頬から顎にかけてのラインは男だと断定するにはあまりにも危うく、なるほどこれが女顔なのかと彼は思った。
顔がこちらに向くと長い睫が表情に影を落とし、思わず彼をドキリとさせた。
「なぁトゥルース」
「…なんですかラッシュ、私は忙しいのですが」
伏せていた睫が上を向く。トゥルースの聡明さを秘めた瞳は、ラッシュを訝しげに見据えていた。
「お前って、母ちゃんに似てるって言われた事ないか?」
ラッシュの何気ない一言が、トゥルースの表情をますます曇らせた。
「どうしてそう思ったんです」
まるで忌諱するものを見るかのような彼の視線に、ラッシュは思わず目を細めた。
それでも己の疑問を解決させたいがために食い下がる事の出来ない彼は、一瞬逸らした視線をトゥルースにひとたび戻すと口を開いた。
「人の横顔なんてロクに見ねぇけどさ、さっきトゥルースの顔見て思ったんだ。お前って案外女みたいな顔してるんだなって」
その時何かのレポートだろうか、トゥルースの手元から数枚の紙がはらはらと二人の足元に舞い落ちた。
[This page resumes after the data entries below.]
Lemma cache_freshness_round_trip_witness :
  let w0 := world_of ∅ 1000 in
  let wset := snd (wordCacheStorage_setCachedWord env_offline "cat" sample_word w0) in
  fst (wordCacheStorage_getCachedWord env_offline "cat" (at_time 3600999 wset))
    = Ok (Some (mkCached sample_word (Some 1000)))
  /\ fst (wordCacheStorage_getCachedWord env_offline "cat" (at_time 3601000 wset))
    = Ok None.
Proof.
  intros w0 wset. split.
  - refine (proj1 (proj1 (cache_freshness_round_trip env_offline "cat" sample_word
                            w0 wset (at_time 3600999 wset) 1000 3600999
                            _ _ _ _ _ _ _) _)).
    + intros n. reflexivity.
    + exact I.
    + discriminate.
    + reflexivity.
    + left. reflexivity.
    + reflexivity.
    + reflexivity.
    + reflexivity.
  - refine (proj1 (proj2 (cache_freshness_round_trip env_offline "cat" sample_word
                            w0 wset (at_time 3601000 wset) 1000 3601000
                            _ _ _ _ _ _ _) _)).
    + intros n. reflexivity.
    + exact I.
    + discriminate.
    + reflexivity.
    + left. reflexivity.
    + reflexivity.
    + reflexivity.
    + discriminate.
Defined.

(** C8. A cache read writes nothing.  For every word and every world,
    whatever the store does, [getCachedWord] (and the background's
    [getCachedWordData]) makes one [storage.local.get] call and no other:
    the stored values are the same after the read as before.  In particular
    an expired entry is answered with [null] and is still in the stored map
    afterwards. *)
Theorem getCached_leaves_cache_unmodified (env : Env WordData) (word : string)
    (w : World) :
  (snd (wordCacheStorage_getCachedWord env word w)
     = emit (EvGet [STORAGE_KEYS.WORD_CACHE]) w
   /\ snd (getCachedWordData env word w) = emit (EvGet [STORAGE_KEYS.WORD_CACHE]) w)
  /\ (store (snd (wordCacheStorage_getCachedWord env word w)) = store w
      /\ store (snd (getCachedWordData env word w)) = store w)
  /\ (writes (snd (wordCacheStorage_getCachedWord env word w)) = writes w
      /\ writes (snd (getCachedWordData env word w)) = writes w)
  /\ (forall d, cached_entry (store w) word = Some d ->
                fresh (clock w) d = false ->
        (fst (wordCacheStorage_getCachedWord env word w) = Ok None
         /\ cached_entry (store (snd (wordCacheStorage_getCachedWord env word w))) word
            = Some d)
        /\ (fst (getCachedWordData env word w) = Ok None
            /\ cached_entry (store (snd (getCachedWordData env word w))) word = Some d)).
Proof.
  rewrite getCachedWord_run, getCachedWordData_run. cbn [fst snd].
  repeat split; try reflexivity; try assumption;
    destruct (storage_fault env (storage_ops w)); try reflexivity;
    unfold lookup_fresh; unfold cached_entry in *;
    match goal with H : _ !! _ = Some _ |- _ => rewrite H end;
    match goal with H : fresh _ _ = false |- _ => by rewrite H end.
Qed.

Lemma getCached_leaves_cache_unmodified_witness :
  fst (wordCacheStorage_getCachedWord env_offline "cat" expired_world) = Ok None
  /\ cached_entry
       (store (snd (wordCacheStorage_getCachedWord env_offline "cat" expired_world))) "cat"
     = Some (mkCached sample_word (Some 0)).
Proof.
  pose proof (getCached_leaves_cache_unmodified env_offline "cat" expired_world)
    as (_ & _ & _ & H).
  apply (H (mkCached sample_word (Some 0))); reflexivity.
Defined.

(** ** The credential cache *)

Lemma auth_keys_distinct :
  STORAGE_KEYS.AUTH_TOKEN ≠ STORAGE_KEYS.USER_ID
  /\ STORAGE_KEYS.AUTH_TOKEN ≠ STORAGE_KEYS.USER_EMAIL
  /\ STORAGE_KEYS.USER_ID ≠ STORAGE_KEYS.USER_EMAIL.
Proof. repeat split; discriminate. Qed.

Section AuthFacts.
Context {T : Type} (env : Env T).

Lemma getAuthData_run w :
  authStorage_getAuthData env w
  = (Ok (if storage_fault env (storage_ops w) then None else auth_of (store w)),
     emit (EvGet [STORAGE_KEYS.AUTH_TOKEN; STORAGE_KEYS.USER_ID; STORAGE_KEYS.USER_EMAIL]) w).
Proof.
  unfold authStorage_getAuthData, StorageManager_getMultiple, bind, try_catch.
  destruct (storage_fault env (storage_ops w)) eqn:Hf.
  - rewrite local_get_fault by done. cbn. by rewrite lookup_empty.
  - rewrite local_get_ok by done. cbn -[pick lookup].
    rewrite !pick_lookup, !decide_True by set_solver. unfold auth_of.
    destruct (store w !! STORAGE_KEYS.AUTH_TOKEN) as [t|]; [|done].
    destruct (store w !! STORAGE_KEYS.USER_ID) as [u|]; [|done].
    destruct (store w !! STORAGE_KEYS.USER_EMAIL) as [e|]; [|done].
    by destruct (truthy t && truthy u && truthy e).
Qed.

Lemma setAuthData_store c w :
  storage_fault env (storage_ops w) = false ->
  let s' := store (snd (authStorage_setAuthData env c w)) in
  s' !! STORAGE_KEYS.AUTH_TOKEN = Some (token c)
  /\ s' !! STORAGE_KEYS.USER_ID = Some (userId c)
  /\ s' !! STORAGE_KEYS.USER_EMAIL = Some (email c).
Proof.
  intros Hf. unfold authStorage_setAuthData, StorageManager_setMultiple, try_catch.
  rewrite local_set_ok by done. cbn [snd store].
  destruct auth_keys_distinct as (H1 & H2 & H3).
  repeat split; apply lookup_union_Some_l.
  - by rewrite lookup_insert_eq.
  - rewrite lookup_insert_ne by done. by rewrite lookup_insert_eq.
  - do 2 (rewrite lookup_insert_ne by done). by rewrite lookup_insert_eq.
Qed.

Lemma clearAuthData_store w :
  storage_fault env (storage_ops w) = false ->
  let s' := store (snd (authStorage_clearAuthData env w)) in
  s' !! STORAGE_KEYS.AUTH_TOKEN = None
  /\ s' !! STORAGE_KEYS.USER_ID = None
  /\ s' !! STORAGE_KEYS.USER_EMAIL = None.
Proof.
  intros Hf. unfold authStorage_clearAuthData, StorageManager_removeMultiple, try_catch.
  rewrite local_remove_ok by done. cbn [snd store].
  rewrite !remove_keys_lookup, !decide_True by set_solver. done.
Qed.

End AuthFacts.

Lemma auth_of_missing (s : gmap string JsVal) :
  s !! STORAGE_KEYS.AUTH_TOKEN = None
  \/ s !! STORAGE_KEYS.USER_ID = None
  \/ s !! STORAGE_KEYS.USER_EMAIL = None ->
  auth_of s = None.
Proof.
  unfold auth_of. intros [H | [H | H]]; rewrite H; try done.
  - by destruct (s !! STORAGE_KEYS.AUTH_TOKEN).
  - by destruct (s !! STORAGE_KEYS.AUTH_TOKEN), (s !! STORAGE_KEYS.USER_ID).
Qed.

Lemma truthy_JStr (x : string) : truthy (JStr x) = true <-> x ≠ "".
Proof.
  cbn. destruct (String.eqb_spec x ""); cbn; split; intros; congruence.
Qed.

Section AuthRoundTrip.
Context {T : Type} (env : Env T).

Lemma get_after_set c w :
  storage_fault env (storage_ops w) = false ->
  fst (authStorage_getAuthData env (snd (authStorage_setAuthData env c w)))
  = Ok (if storage_fault env (S (storage_ops w)) then None
        else if truthy (token c) && truthy (userId c) && truthy (email c)
             then Some c else None).
Proof.
  intros Hf. rewrite getAuthData_run. cbn [fst].
  destruct (setAuthData_store env c w Hf) as (Ht & Hu & He).
  replace (storage_ops (snd (authStorage_setAuthData env c w))) with (S (storage_ops w)).
  2:{ unfold authStorage_setAuthData, StorageManager_setMultiple, try_catch.
      by rewrite local_set_ok. }
  destruct (storage_fault env (S (storage_ops w))); [done|].
  unfold auth_of. rewrite Ht, Hu, He. by destruct c.
Qed.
ラッシュの顔を見つめるトゥルースの瞳はますます鋭さを増し、表情は険しくなる。
そんなトゥルースをまじろぎもせずにラッシュは見つめ返すと、言葉を続けた。
「そんな顔すんなよ、オレは思ったままを言っただけだぜ。例えるんならほら、母親似?って--」
その瞬間、場が沈黙に支配された。
ラッシュの言葉を遮るように、トゥルースは彼にずいと詰め寄る。身長の大体同じ彼らの事、顔が眼前に迫るので必然とラッシュは口を噤まざるを得なくなった。
「前に言いませんでしたっけ」
やや見詰め合った後、トゥルースは溜息をつくように言葉を紡いだ。
「…?何をだよ」
言葉を遮られた上に訳も分からないまま威圧されて若干不満そうなラッシュは、トゥルースから目を逸らすとぶっきらぼうにそう答えた。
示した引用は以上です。